▸ **Assignment**: The answer must be every line from the entries below that includes "WorkspaceFileKind".

#### Data records

(* ===== verification/ArtifactService.v ===== *)
(** * The artifact service ([internal/artifact/service.go])

    Creation, opening, deletion and garbage collection as programs over the repository,
    the blob store, the workspace, the authorizer and the clock. *)

From S2P Require Import Prelude Programs GoText GoStrings GoCrypto Canonical Identity ArtifactRepo.
#[local] Open Scope string_scope.
#[local] Open Scope list_scope.
#[local] Open Scope Z_scope.
#[local] Open Scope go_scope.

Definition maximumArtifactNameBytes : Z := 255.
Definition maximumMediaTypeBytes : Z := 255.
Definition maximumAttributeCount : Z := 64.
Definition maximumAttributeKeyBytes : Z := 128.
Definition maximumAttributeValueBytes : Z := 1024.
Definition maximumAttributeMetadataBytes : Z := 16384.
Definition maximumWorkspacePathBytes : Z := 4096.
Definition maximumWorkspaceComponentBytes : Z := 255.
Definition maximumCanonicalInteger : Z := 9007199254740991.
Definition defaultGCBatchSize : Z := 256.
Definition defaultGCLeaseDuration : Z := 60000000000.

Definition OperationCreate : string := "artifact.create".
Definition OperationOpen : string := "artifact.open".
Definition OperationDelete : string := "artifact.delete".

Record AccessContext := MkAccess { ac_TenantID : string; ac_SubjectID : string; ac_SessionID : string; ac_WorkspaceID : string }.
Record AuthorizationRequest := MkAuthorization {
  az_Operation : string; az_TenantID : string; az_SubjectID : string; az_SessionID : string; az_WorkspaceID : string;
  az_ResourceSessionID : string; az_ResourceWorkspaceID : string; az_ArtifactID : string;
}.
Record WorkspaceSource := MkSource { ws_RevisionID : string; ws_Path : string }.
Record WorkspaceReadRequest := MkRead { rd_TenantID : string; rd_WorkspaceID : string; rd_RevisionID : string; rd_Path : string; rd_MaximumBytes : Z }.
Inductive WorkspaceFileKind := WorkspaceRegularFile | WorkspaceDirectory | WorkspaceSymlink.
#[global] Instance WorkspaceFileKind_eq_dec : EqDecision WorkspaceFileKind.
Proof. solve_decision. Defined.
Record WorkspaceFile := MkFile {
  wf_TenantID : string; wf_WorkspaceID : string; wf_RevisionID : string; wf_Path : string; wf_Kind : WorkspaceFileKind; wf_Size : Z;
  wf_ContentDigest : string; wf_Data : bytes;
}.
Record CreateRequest := MkCreate { cq_Access : AccessContext; cq_InvocationID : string; cq_Source : WorkspaceSource; cq_Metadata : Metadata }.
Record ArtifactRef := MkRef {
  rf_ArtifactID : string; rf_ContentDigest : string; rf_MetadataDigest : string; rf_ObjectKey : string; rf_Size : Z; rf_CreatedAt : time;
  rf_RetainUntil : time;
}.
Record OpenRequest := MkOpen { oq_Access : AccessContext; oq_ArtifactID : string }.
Record OpenedArtifact := MkOpened { oa_Ref : ArtifactRef; oa_Metadata : Metadata; oa_Data : bytes }.
Record DeleteRequest := MkDelete { dq_Access : AccessContext; dq_ArtifactID : string }.
Record GCResult := MkGCResult { ExpiredArtifacts : Z; AbandonedInvocations : Z; DeletedObjects : Z; PurgedArtifacts : Z }.

Record Service := MkService {
  maximumArtifactBytes : Z; defaultRetention : Z; maximumRetention : Z; gcGrace : Z; inflightTimeout : Z; inflightHeartbeatInterval : Z;
  gcBatchSize : Z; gcLeaseDuration : Z;
}.
(** The numeric fields of [Config]; the dependencies are not nil. *)
Definition NewService (c : Service) : res artifact_error Service :=
  _ ← reject_if ((maximumArtifactBytes c <=? 0) || (defaultRetention c <=? 0) || (maximumRetention c <=? 0)
                 || (maximumRetention c <? defaultRetention c) || (gcGrace c <=? 0) || (inflightTimeout c <=? 0)) ErrInvalidConfig;
  _ ← reject_if ((maximumCanonicalInteger <? maximumArtifactBytes c) || (maximumCanonicalInteger <? maximumRetention c)) ErrInvalidConfig;
  _ ← reject_if ((inflightHeartbeatInterval c <? 0) || (inflightTimeout c <=? inflightHeartbeatInterval c) || (gcBatchSize c <? 0)
                 || (maximumGCBatchSize <? gcBatchSize c) || (gcLeaseDuration c <? 0)) ErrInvalidConfig;
  let interval := if inflightHeartbeatInterval c =? 0 then inflightTimeout c / 3 else inflightHeartbeatInterval c in
  _ ← reject_if (interval <=? 0) ErrInvalidConfig;
  Ok (MkService (maximumArtifactBytes c) (defaultRetention c) (maximumRetention c) (gcGrace c) (inflightTimeout c) interval
    (if gcBatchSize c =? 0 then defaultGCBatchSize else gcBatchSize c)
    (if gcLeaseDuration c =? 0 then defaultGCLeaseDuration else gcLeaseDuration c)).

########

▸ **Written response**:
Inductive WorkspaceFileKind := WorkspaceRegularFile | WorkspaceDirectory | WorkspaceSymlink.
#[global] Instance WorkspaceFileKind_eq_dec : EqDecision WorkspaceFileKind.
  wf_TenantID : string; wf_WorkspaceID : string; wf_RevisionID : string; wf_Path : string; wf_Kind : WorkspaceFileKind; wf_Size : Z;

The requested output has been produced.